Blog · 05/07/2026
Wie Sie Ihre Produkte bepreisen, ohne zu raten
Eines der häufigsten Probleme in kleinen Geschäften ist es, Produkte nach Gefühl zu bepreisen, den Nachbarladen zu kopieren oder einfach zu "spüren", was man verlangen sollte. Das Ergebnis ist fast immer dasselbe: Man verdient weniger als gedacht oder verliert unbemerkt Geld. So machen Sie es richtig.
1. Gehen Sie immer vom echten Kostenpreis aus
Bevor Sie über den Verkaufspreis nachdenken, müssen Sie genau wissen, was das Produkt gekostet hat: was Sie dafür bezahlt haben, plus alle zusätzlichen Kosten, um es verkaufsbereit zu machen (Transport, Verpackung usw.). Wenn Sie Ihre echten Kosten nicht kennen, ist jeder festgelegte Preis reine Vermutung.
2. Addieren Sie eine Gewinnmarge
Die Marge ist das, was nach Deckung der Kosten übrig bleibt. Sobald die Kosten klar sind, entscheiden Sie, welchen Prozentsatz Sie darauf verdienen möchten, und addieren ihn, um zum Verkaufspreis zu gelangen. Ohne festgelegte Marge verkauft man leicht fast zum Kostenpreis, ohne es zu merken.
3. Legen Sie je nach Produktart unterschiedliche Margen fest
Nicht jedes Produkt sollte dieselbe Marge haben. Schnelldreher mit hohem Volumen vertragen eine niedrigere Marge; Produkte, die sich langsam verkaufen oder exklusiver sind, brauchen meist eine höhere Marge, damit es sich lohnt, sie auf Lager zu haben.
4. Schauen Sie auf die Konkurrenz, aber verlassen Sie sich nicht nur darauf
Die Preise anderer Geschäfte zu kennen ist als Referenz nützlich, aber sie zu kopieren, ohne die eigenen Kosten zu kennen, ist riskant: Sie wissen nicht, ob diese wirklich Gewinn machen oder ebenfalls unbemerkt Geld verlieren.
5. Vorsicht bei Preisen in Dollar und lokaler Währung
Wenn Sie in mehreren Währungen bepreisen, rechnen Sie immer mit dem Tageskurs. Ein Produkt mit Kosten in Dollar, das aber in lokaler Währung zu einem veralteten Kurs verkauft wird, kann am Ende weniger einbringen, als es tatsächlich kostet, es nachzukaufen.

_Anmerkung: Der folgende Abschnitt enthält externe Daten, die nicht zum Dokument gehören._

(** C3, amended: for an integer timeout that [thread.join] accepts (at
    most [TIMEOUT_MAX]) the call has three outcomes, decided by the state
    of the worker when the caller reads it after the wait. (a) If the
    worker thread has ended when the caller checks it, in particular when
    it ended before the deadline, and the dispatch returned, its raw
    result is returned. (b) If the dispatch has raised when the caller
    tests for an exception, in particular before the deadline, that same
    exception is raised. (c) If the worker thread is still alive when the
    caller checks it after the wait and no exception was recorded, in
    particular when it is still inside the dispatch, a [TimeoutError] is
    raised whose message contains the command text and the timeout in
    seconds. So a worker that finishes between the end of the wait and
    the caller's check is not timed out: by (a) its result is returned.
    In every case the call returns, raises an exception of the dispatch,
    or raises that timeout error. For a timeout above [TIMEOUT_MAX] the
    [OverflowError] of [join] is raised. *)
Theorem exec_run_with_timeout_outcomes (py : threading) (api : exec_api)
    (sched : schedule) (container : Container) (cmd : string) (timeout : Z) :
  let at_join := worker_after api container cmd (before_join sched) in
  let at_test :=
    worker_after api container cmd
      (before_join sched + before_exception_test sched) in
  let at_check :=
    worker_after api container cmd
      (before_join sched + before_exception_test sched + before_is_alive sched) in
  let result := exec_run_with_timeout py api sched container cmd timeout in
  ((timeout <= TIMEOUT_MAX py)%Z ->
   (forall r, dispatch_returns api container cmd r ->
      ended_at_join api sched container cmd ->
      result = Returns (Some r))
   /\ (forall r, dispatch_returns api container cmd r ->
         is_alive at_check = false ->
         result = Returns (Some r))
   /\ (forall e, dispatch_raises api container cmd e ->
         dispatching at_join = false ->
         result = Raises e)
   /\ (forall e, dispatch_raises api container cmd e ->
         dispatching at_test = false ->
         result = Raises e)
   /\ (dispatching at_check = true ->
         exists e, result = Raises e /\ timeout_error cmd timeout e)
   /\ (exception (vars at_test) = None ->
       is_alive at_check = true ->
       exists e, result = Raises e /\ timeout_error cmd timeout e)
   /\ ((exists r, result = Returns r)
       \/ (exists e, result = Raises e /\ dispatch_raises api container cmd e)
       \/ (exists e, result = Raises e /\ timeout_error cmd timeout e)))
  /\ ((TIMEOUT_MAX py < timeout)%Z ->
      result = Raises (OverflowError (overflow_message py))).
Proof.
  intros at_join at_test at_check result.
  subst at_join at_test at_check result.
  unfold exec_run_with_timeout, ended_at_join.
  set (j := before_join sched). set (x := before_exception_test sched).
  set (a := before_is_alive sched). set (z := before_return sched).
  split.
  2: { intros Hbig. apply Z.ltb_lt in Hbig. rewrite Hbig. reflexivity. }
  intros Hok. replace (TIMEOUT_MAX py <? timeout)%Z with false
    by (symmetry; apply Z.ltb_ge; exact Hok).
  split; [|split; [|split; [|split; [|split; [|split]]]]].
  - intros r Hr Hend.
    pose proof (ended_not_dispatching api container cmd j Hend) as Hd.
    destruct (settled_returns api container cmd j r Hd Hr) as [Hexc Hres].
    destruct (worker_settled api container cmd j x Hd) as [_ [Hv1 _]].
    destruct (worker_settled api container cmd j (x + a) Hd) as [_ [_ Ha]].
    destruct (worker_settled api container cmd j (x + (a + z)) Hd) as [_ [Hv3 _]].
    rewrite <- !Nat.add_assoc.
    rewrite Hv1, Hexc, (Ha Hend), Hv3, Hres. reflexivity.
  - intros r Hr Hend.
    pose proof (ended_not_dispatching api container cmd (j + x + a) Hend) as Hd.
    destruct (settled_returns api container cmd (j + x + a) r Hd Hr) as [_ Hres].
    destruct (worker_settled api container cmd (j + x + a) z Hd) as [_ [Hv _]].
    destruct (exception (vars (worker_after api container cmd (j + x))))
      as [e|] eqn:Hexc.
    + exfalso. eapply dispatch_returns_raises; [exact Hr|].
      eapply recorded_raised. exact Hexc.
    + rewrite Hend, Hv, Hres. reflexivity.
  - intros e He Hd.
    destruct (worker_settled api container cmd j x Hd) as [_ [Hv1 _]].
    rewrite Hv1, (settled_raises api container cmd j e Hd He). reflexivity.
  - intros e He Hd.
    rewrite (settled_raises api container cmd (j + x) e Hd He). reflexivity.
  - intros Hd.
    pose proof (worker_dispatching_before api container cmd (j + x) a Hd) as Hd1.
    destruct (dispatching_alive api container cmd (j + x) Hd1) as [_ ->].
    destruct (dispatching_alive api container cmd (j + x + a) Hd) as [-> _].
    eexists. split; [reflexivity | apply timeout_message].
  - intros -> ->.
    eexists. split; [reflexivity | apply timeout_message].
  - destruct (exception (vars (worker_after api container cmd (j + x)))) as [e|] eqn:Hexc.
    + right; left. exists e. split; [reflexivity|].
      eapply recorded_raised. exact Hexc.
    + destruct (is_alive (worker_after api container cmd (j + x + a))).
      * right; right. eexists. split; [reflexivity | apply timeout_message].
      * left. eexists. reflexivity.
Qed.

Lemma exec_run_with_timeout_outcomes_witness :
  exec_run_with_timeout cpython_linux api_done prompt sample_container "ls" 60
  = Returns (Some "done")
  /\ exec_run_with_timeout cpython_linux api_done late_finish sample_container
       "ls" 60
     = Returns (Some "done")
  /\ exec_run_with_timeout cpython_linux api_broken prompt sample_container "ls" 60
     = Raises (api_error "exec failed")
  /\ (exists e, exec_run_with_timeout cpython_linux api_done stuck sample_container "ls" 60
                = Raises e
                /\ timeout_error "ls" 60 e)
  /\ exec_run_with_timeout cpython_linux api_done prompt sample_container "ls"
       10000000000
     = Raises (OverflowError "timeout value is too large").
Proof.
  assert (60 <= TIMEOUT_MAX cpython_linux)%Z as Hok by (simpl; lia).
  split; [|split; [|split; [|split]]].
  - apply (proj1 (proj1 (exec_run_with_timeout_outcomes cpython_linux api_done
                           prompt sample_container "ls" 60) Hok)).
    + exists {["Id" := "e1"]}, "e1". repeat split; reflexivity.
    + reflexivity.
  - apply (proj1 (proj2 (proj1 (exec_run_with_timeout_outcomes cpython_linux
                                  api_done late_finish sample_container "ls" 60)
                           Hok))).
    + exists {["Id" := "e1"]}, "e1". repeat split; reflexivity.
    + reflexivity.
  - apply (proj1 (proj2 (proj2 (proj1 (exec_run_with_timeout_outcomes
                                         cpython_linux api_broken prompt
                                         sample_container "ls" 60) Hok)))).
    + right; right. exists {["Id" := "e1"]}, "e1". repeat split; reflexivity.
    + reflexivity.
  - apply (proj1 (proj2 (proj2 (proj2 (proj2 (proj1
             (exec_run_with_timeout_outcomes cpython_linux api_done stuck
                sample_container "ls" 60) Hok)))))).
    reflexivity.
  - apply (proj2 (exec_run_with_timeout_outcomes cpython_linux api_done prompt
                    sample_container "ls" 10000000000)).
    simpl. lia.
Defined.

(** * Part III: further properties of the module *)

(** ** should_remove: the cache levels, the flag and the prior images *)

(** X1: the cache levels are nested: what is removed under "env" is
    removed under "base", and what is removed under "base" is removed
    under "none". *)
Theorem should_remove_cache_nested (image_name : string) (clean : bool)
    (prior_images : gset string) :
  (should_remove image_name "env" clean prior_images = true ->
   should_remove image_name "base" clean prior_images = true)
  /\ (should_remove image_name "base" clean prior_images = true ->
      should_remove image_name "none" clean prior_images = true).
Proof.
  split; intros H; apply should_remove_true in H as [Ht Hn];
    apply should_remove_true; (split; [|exact Hn]);
    unfold tier_eligible in *;
    intuition (try discriminate; auto).
Qed.

Lemma should_remove_cache_nested_witness :
  should_remove "sweb.eval.x" "base" false ∅ = true
  /\ should_remove "sweb.env.x" "none" false ∅ = true.
Proof.
  split.
  - apply (proj1 (should_remove_cache_nested "sweb.eval.x" false ∅)).
    reflexivity.
  - apply (proj2 (should_remove_cache_nested "sweb.env.x" false ∅)).
    reflexivity.
Defined.

(** X2: under a cache level other than "none", "base" and "env" (such as
    "full") no image is removed, whatever its name, the flag and the
    prior images. *)
Theorem should_remove_other_level (image_name cache : string) (clean : bool)
    (prior_images : gset string) :
  cache <> "none" -> cache <> "base" -> cache <> "env" ->
  should_remove image_name cache clean prior_images = false.
Proof.
  intros Hnone Hbase Henv.
  destruct (should_remove image_name cache clean prior_images) eqn:H;
    [|reflexivity].
  apply should_remove_true in H as [Ht _]. unfold tier_eligible in Ht. tauto.
Qed.

Lemma should_remove_other_level_witness :
  should_remove "sweb.eval.x" "full" true ∅ = false.
Proof.
  apply (should_remove_other_level "sweb.eval.x" "full" true ∅); discriminate.
Defined.

(** X3: the [clean] flag matters for the images that existed before the
    run only: an image that is not among the prior images gets the same
    answer with the flag on and off, and an image that is among them is
    kept when the flag is off. *)
Theorem should_remove_clean_flag (image_name cache : string) (clean : bool)
    (prior_images : gset string) :
  (image_name ∉ prior_images ->
   should_remove image_name cache clean prior_images
   = should_remove image_name cache true prior_images)
  /\ (image_name ∈ prior_images ->
      should_remove image_name cache false prior_images = false).
Proof.
  split.
  - intros Hnew.
    destruct (should_remove image_name cache true prior_images) eqn:Htrue.
    + apply should_remove_true in Htrue as [Ht _].
      apply should_remove_true. split; [exact Ht | right; exact Hnew].
    + destruct (should_remove image_name cache clean prior_images) eqn:H;
        [|reflexivity].
      apply should_remove_true in H as [Ht _].
      assert (should_remove image_name cache true prior_images = true) as Hc
        by (apply should_remove_true; split; [exact Ht | left; reflexivity]).
      congruence.
  - intros Hin.
    destruct (should_remove image_name cache false prior_images) eqn:H;
      [|reflexivity].
    apply should_remove_true in H as [_ [Hc | Hn]]; [discriminate | contradiction].
Qed.
(** Normalization cuts the host at its first delimiter of either kind. *)
Lemma removePortFromHost_cut (options : IHdfsOptions) (h : string) :
  host options = Some h ->
  exists (normalized : IHdfsOptions) (kept cut : string),
    removePortFromHost options = Some normalized /\
    host normalized = Some kept /\
    h = kept ++ cut /\
    indexOf kept "," = (-1)%Z /\ indexOf kept ":" = (-1)%Z /\
    ((cut = EmptyString /\ normalized = options) \/
     (exists rest, cut = String "," rest) \/
     (exists rest, cut = String ":" rest)) /\
    protocol normalized = protocol options /\
    user normalized = user options /\
    options_path normalized = options_path options /\
    requestParams normalized = requestParams options.
Proof.
  intros Hh. unfold removePortFromHost.
  destruct (indexOf_unit_split "," h) as [Hn | (a & b & E & Ha & _)].
  - rewrite (setHostAndPort_absent _ _ _ Hh Hn).
    destruct (indexOf_unit_split ":" h) as [Hk | (c & d & E & Hc & _)].
    + rewrite (setHostAndPort_absent _ _ _ Hh Hk).
      exists options, h, EmptyString. repeat split; auto.
      clear. induction h as [|x h IH]; cbn; [reflexivity | now rewrite <- IH].
    + subst h. rewrite (setHostAndPort_found _ _ _ _ Hh Hc).
      exists (set_port (parseInt d) (set_host c options)), c, (String ":" d).
      repeat split; eauto.
      now apply indexOf_unit_prefix with (b := String ":" d).
  - subst h. rewrite (setHostAndPort_found _ _ _ _ Hh Ha).
    set (o1 := set_port (parseInt b) (set_host a options)).
    assert (Hh1 : host o1 = Some a) by reflexivity.
    destruct (indexOf_unit_split ":" a) as [Hk | (c & d & E & Hc & _)].
    + rewrite (setHostAndPort_absent _ _ _ Hh1 Hk).
      exists o1, a, (String "," b). repeat split; eauto.
    + subst a. rewrite (setHostAndPort_found _ _ _ _ Hh1 Hc).
      exists (set_port (parseInt d) (set_host c o1)), c,
             (String ":" (d ++ String "," b)).
      repeat split; eauto.
      * change (String ":" (d ++ String "," b))
          with (String ":" d ++ String "," b).
        now rewrite <- append_assoc.
      * now apply indexOf_unit_prefix with (b := String ":" d).
Qed.

(** The normalized host is the given host up to its first comma or colon,
    whichever comes first, so the order of the two splits does not show in
    it; a host with neither delimiter leaves the options, the port among
    them, exactly as given. *)
Theorem removePortFromHost_first_delimiter (options : IHdfsOptions)
    (h : string) :
  host options = Some h ->
  exists (normalized : IHdfsOptions) (kept cut : string),
    removePortFromHost options = Some normalized /\
    host normalized = Some kept /\
    h = kept ++ cut /\
    includes kept "," = false /\ includes kept ":" = false /\
    (cut = EmptyString \/ (exists rest, cut = "," ++ rest) \/
     (exists rest, cut = ":" ++ rest)) /\
    (includes h "," = false -> includes h ":" = false ->
     normalized = options).
Proof.
  intros Hh.
  destruct (removePortFromHost_cut options h Hh)
    as (normalized & kept & cut & R & Hk & E & Hc & Hl & Hcut & _).
  exists normalized, kept, cut.
  split; [exact R|]. split; [exact Hk|]. split; [exact E|].
  split; [now apply includes_false|]. split; [now apply includes_false|].
  split.
  - destruct Hcut as [[-> _] | [[rest ->] | [rest ->]]];
      [now left | right; left; now exists rest
      | right; right; now exists rest].
  - intros Hnc Hnl.
    destruct Hcut as [[_ ->] | [[rest ->] | [rest ->]]]; [reflexivity| |].
    + exfalso. apply includes_false in Hnc.
      apply (proj2 (indexOf_found h ",")); [|exact Hnc].
      exists kept, rest. now rewrite E.
    + exfalso. apply includes_false in Hnl.
      apply (proj2 (indexOf_found h ":")); [|exact Hnl].
      exists kept, rest. now rewrite E.
Qed.
(** A last read without line feed only extends the unfinished line. *)
Lemma readLoop_unfinished (tail : jsstring) :
  existsb (N.eqb 10%N) tail = false ->
  forall (reads : list jsstring) (st : StreamState) (buffer : jsstring),
  existsb (N.eqb 10%N) buffer = false ->
  readLoop st buffer (reads ++ [tail]) = readLoop st buffer reads.
Proof.
  intros Htail rs. induction rs as [|v rs IH]; intros st buffer Hbuffer.
  - cbn [app readLoop].
    assert (Hline : existsb (N.eqb 10%N) (buffer ++ tail) = false).
    { rewrite existsb_app. apply orb_false_intro; assumption. }
    rewrite (split_without_separator _ _ Hline). reflexivity.
  - cbn [app readLoop]. apply IH. apply last_piece.
Qed.

Lemma processLines_app (l1 l2 : list jsstring) :
  existsb (jsstring_eqb (js "data: [DONE]")) l1 = false ->
  forall st : StreamState,
  processLines st (l1 ++ l2) = processLines (processLines st l1) l2.
Proof.
  induction l1 as [|l l1 IH]; intros Hno st; [reflexivity|].
  cbn [existsb] in Hno. apply orb_false_elim in Hno. destruct Hno as [Hl Hl1].
  cbn [app processLines].
  destruct (negb (nonEmpty (trim l)) || negb (startsWith (js "data: ") l)) eqn:Hfilter;
    [now apply IH|].
  destruct (jsstring_eqb (slice_from 6 l) (js "[DONE]")) eqn:Hdone; [|now apply IH].
  apply orb_false_elim in Hfilter. destruct Hfilter as [_ Hdata].
  apply negb_false_iff in Hdata.
  rewrite (end_marker_line l Hdata Hdone), jsstring_eqb_refl in Hl. discriminate Hl.
Qed.
(** X20. After [k] records that went through, when fewer than the 16 bytes of a
    record header are left to read, [run] ends: with [io.EOF] when nothing
    is left, with [io.ErrUnexpectedEOF] otherwise.  Nothing more is
    written, and the packet count returned is the count at the start plus
    [k] (modulo [2^64]). *)
Theorem run_loop_end_of_input (k fuel : nat) (h : Handler) (order : ByteOrder)
    (truncate : bool) (s0 s : rstate) :
  run_rounds k h order truncate s0 = Some s →
  length (rin s) < 16 →
  length (rin s0) < fuel →
  (packets s0 < 2 ^ 64)%N →
  run_loop fuel h order truncate s0
  = Some (RunReturned (mkR [] (rout s) (ranon s) (packets s))
            (if decide (rin s = []) then EOF else ErrUnexpectedEOF)) ∧
  packets s = ((packets s0 + N.of_nat k) mod 2 ^ 64)%N.
Proof.
  intros Hk Hend Hfuel Hp. split.
  - destruct (run_loop_rounds k fuel h order truncate s0 s Hk Hfuel) as [Hlt ->].
    destruct (fuel - k) as [|f]; [lia|]. simpl.
    unfold run_packet, PacketHeader_Read, ReadFull.
    rewrite decide_False by lia. by case_decide.
  - destruct (run_rounds_packets _ _ _ _ _ _ Hk) as [->|[-> ->]]; [done|].
    rewrite N.add_0_r. by rewrite N.mod_small.
Qed.

Lemma run_loop_end_of_input_witness :
  let a := NewDefaultAnonymizer Leave Leave Leave Leave count_stream in
  let a1 := mkAnon Leave Leave Leave Leave count_stream ∅ ∅ ∅ ∅ 2 0 0 in
  run_loop 31 EthHandler BigEndian true (mkR record_small [] a 0)
  = Some (RunReturned (mkR [] record_small a1 1) EOF) ∧
  (1 = (0 + N.of_nat 1) mod 2 ^ 64)%N.
Proof.
  intros a a1.
  apply (run_loop_end_of_input 1 31 EthHandler BigEndian true
           (mkR record_small [] a 0) (mkR [] record_small a1 1)).
  - vm_compute. reflexivity.
  - vm_compute. lia.
  - vm_compute. lia.
  - vm_compute. reflexivity.
Defined.

(** ** Encrypting twice, in the Radiotap handler *)

Lemma xor_byte_comm x y : xor_byte x y = xor_byte y x.
Proof.
  unfold xor_byte. f_equal.
  destruct (Byte.to_bits x) as (a0 & a1 & a2 & a3 & a4 & a5 & a6 & a7).
  destruct (Byte.to_bits y) as (k0 & k1 & k2 & k3 & k4 & k5 & k6 & k7).
  simpl.
  by rewrite (xorb_comm a0), (xorb_comm a1), (xorb_comm a2), (xorb_comm a3),
    (xorb_comm a4), (xorb_comm a5), (xorb_comm a6), (xorb_comm a7).
Qed.

Lemma xorb_key (a b k : bool) : xorb (xorb a k) (xorb b k) = xorb a b.
Proof. by destruct a, b, k. Qed.

Lemma xor_byte_key x y k : xor_byte (xor_byte x k) (xor_byte y k) = xor_byte x y.
Proof.
  unfold xor_byte. rewrite !Byte.to_bits_of_bits. f_equal.
  destruct (Byte.to_bits x) as (a0 & a1 & a2 & a3 & a4 & a5 & a6 & a7).
  destruct (Byte.to_bits y) as (b0 & b1 & b2 & b3 & b4 & b5 & b6 & b7).
  destruct (Byte.to_bits k) as (k0 & k1 & k2 & k3 & k4 & k5 & k6 & k7).
  simpl. by rewrite !xorb_key.
Qed.

Lemma xor_bytes_comm b1 b2 : xor_bytes b1 b2 = xor_bytes b2 b1.
Proof.
  revert b2. induction b1 as [|x b1 IH]; intros [|y b2]; simpl; try done.
  by rewrite xor_byte_comm, IH.
Qed.

Lemma xor_bytes_key b1 b2 k :
  length b1 = length k → length b2 = length k →
  xor_bytes (xor_bytes b1 k) (xor_bytes b2 k) = xor_bytes b1 b2.
Proof.
  revert b2 k. induction b1 as [|x b1 IH]; intros [|y b2] [|z k]; simpl;
    try done.
  intros [= H1] [= H2]. by rewrite xor_byte_key, IH.
Qed.

Lemma xor_bytes_slice b1 b2 lo len :
  slice (xor_bytes b1 b2) lo len = xor_bytes (slice b1 lo len) (slice b2 lo len).
Proof. unfold slice, xor_bytes. by rewrite zip_with_drop, zip_with_take. Qed.

Lemma xor_bytes_splice b1 b2 lo x1 x2 :
  length b1 = length b2 → length x1 = length x2 → lo ≤ length b1 →
  xor_bytes (splice b1 lo x1) (splice b2 lo x2)
  = splice (xor_bytes b1 b2) lo (xor_bytes x1 x2).
Proof.
  intros Hb Hx Hlo. unfold splice.
  rewrite !xor_bytes_app by (rewrite ?length_take; lia).
  rewrite length_xor_bytes by done. rewrite Hx.
  unfold xor_bytes. by rewrite zip_with_take, zip_with_drop.
Qed.

Lemma xor_bytes_cancel_l k b1 b2 :
  length b1 = length k → length b2 = length k →
  xor_bytes k b1 = xor_bytes k b2 → b1 = b2.
Proof.
  intros H1 H2 Heq. rewrite !(xor_bytes_comm k) in Heq.
  by eapply xor_bytes_inj.
Qed.

Lemma ciphers_MAC : ciphers MAC 6.
Proof.
  intros a Henc. eexists. split; cycle 1.
  - intros x Hx. rewrite MAC_encrypt by (done || lia). rewrite Hx. reflexivity.
  - destruct Henc as (? & ? & ? & ?). by repeat split.
Qed.

Lemma lock_ret R {A} (x : A) : lock R (mret x).
Proof. by intros s1 s2 HR. Qed.

Lemma lock_bind R {A B} (m : handler A) (k : A → handler B) :
  lock R m → (∀ x, lock R (k x)) → lock R (m ≫= k).
Proof.
  intros Hm Hk s1 s2 HR. specialize (Hm s1 s2 HR). unfold mbind, handler_bind.
  destruct (m s1) as [x1 s1'|e1 s1'|p1], (m s2) as [x2 s2'|e2 s2'|p2]; try done.
  destruct Hm as [<- HR']. by apply Hk.
Qed.

Lemma lock_repeat R k body : lock R body → lock R (repeat_h k body).
Proof.
  intros Hb. induction k as [|k IH]; simpl; [apply lock_ret|].
  apply lock_bind; [done|]. by intros _.
Qed.

Lemma twins_intro D b1 b2 a n :
  all_encrypt a → length b1 = length D → length b2 = length D →
  xor_bytes b1 b2 = D → twins D (mkH b1 a n) (mkH b2 a n).
Proof. intros. by split; [|split; [|split; [|split; [|split]]]]. Qed.

Lemma lock_slurp D x inc : lock (twins D) (slurp x inc).
Proof.
  intros s1 s2 HR. pose proof HR as (Hn & Ha & He & H1 & H2 & HD). unfold slurp.
  rewrite H1, H2, <- Hn. case_decide; [done|].
  split; [done|]. destruct inc; [|done]. rewrite <- Ha. by apply twins_intro.
Qed.

Lemma lock_advance D k : lock (twins D) (advance k).
Proof.
  intros s1 s2 (Hn & Ha & He & H1 & H2 & HD).
  split; [done|]. unfold advance. rewrite <- Ha, <- Hn. by apply twins_intro.
Qed.

Lemma lock_anon_at D F off len :
  ciphers F len → lock (twins D) (anon_at F off len).
Proof.
  intros HF s1 s2 (Hn & Ha & He & H1 & H2 & HD). unfold anon_at. cbv zeta.
  rewrite H1, H2, <- Hn. case_decide as Hb; [|done].
  destruct (HF _ He) as (a' & He' & HFx).
  rewrite <- Ha. rewrite !HFx by (apply length_slice; lia).
  split; [done|].
  assert (Hx : ∀ b, length b = length D →
            length (xor_bytes (slice b (st_n s1 + off) len)
                      (segment (scipher (st_anon s1)) len)) = len).
  { intros b Hlb. rewrite length_xor_bytes; rewrite length_slice by lia;
      [done | apply length_segment]. }
  apply twins_intro; [done| | |].
  { rewrite length_splice; rewrite ?Hx; (done || lia). }
  { rewrite length_splice; rewrite ?Hx; (done || lia). }
  rewrite xor_bytes_splice by (rewrite ?Hx; (done || lia)).
  rewrite xor_bytes_key
    by (rewrite length_slice, ?length_segment by lia; done).
  rewrite <- xor_bytes_slice, HD. apply splice_slice_id. lia.
Qed.

Lemma lock_count_macs R typ styp : lock R (count_macs typ styp).
Proof.
  unfold count_macs. repeat case_decide; try apply lock_ret.
  - destruct (cfMACs !! styp); [apply lock_ret | by intros s1 s2 _].
  - by intros s1 s2 _.
Qed.

Lemma lock_mac_field D : lock (twins D) mac_field.
Proof.
  unfold mac_field.
  apply lock_bind; [apply lock_slurp|]. intros _.
  apply lock_bind; [apply lock_anon_at, ciphers_MAC|]. intros _.
  apply lock_advance.
Qed.

Lemma lock_radiotap_fields D typ styp tods fromds order :
  lock (twins D) (radiotap_fields typ styp tods fromds order).
Proof.
  unfold radiotap_fields.
  apply lock_bind; [apply lock_slurp|]. intros _.
  apply lock_bind; [apply lock_count_macs|]. intros nmacs.
  apply lock_bind; [apply lock_repeat, lock_mac_field|]. intros _.
  apply lock_bind; [case_decide; [apply lock_slurp | apply lock_ret]|]. intros _.
  apply lock_bind; [destruct (_ && _); [apply lock_mac_field | apply lock_ret]|].
  intros _. cbv zeta.
  apply lock_bind; [destruct (_ && _); [apply lock_slurp | apply lock_ret]|].
  intros _.
  apply lock_bind; [destruct (_ && _); [apply lock_slurp | apply lock_ret]|].
  intros _.
  destruct (_ || _); [apply lock_slurp | apply lock_ret].
Qed.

Der teuerste Fehler: unter dem Kostenpreis verkaufen
Das passiert häufiger, als man denkt: zwischen Rabatten, spontanen Aktionen oder veralteten Kursen verkauft man leicht ein Produkt für weniger, als es gekostet hat. Ein solcher Verkauf bringt nicht nur keinen Gewinn — er kostet Sie echtes Geld.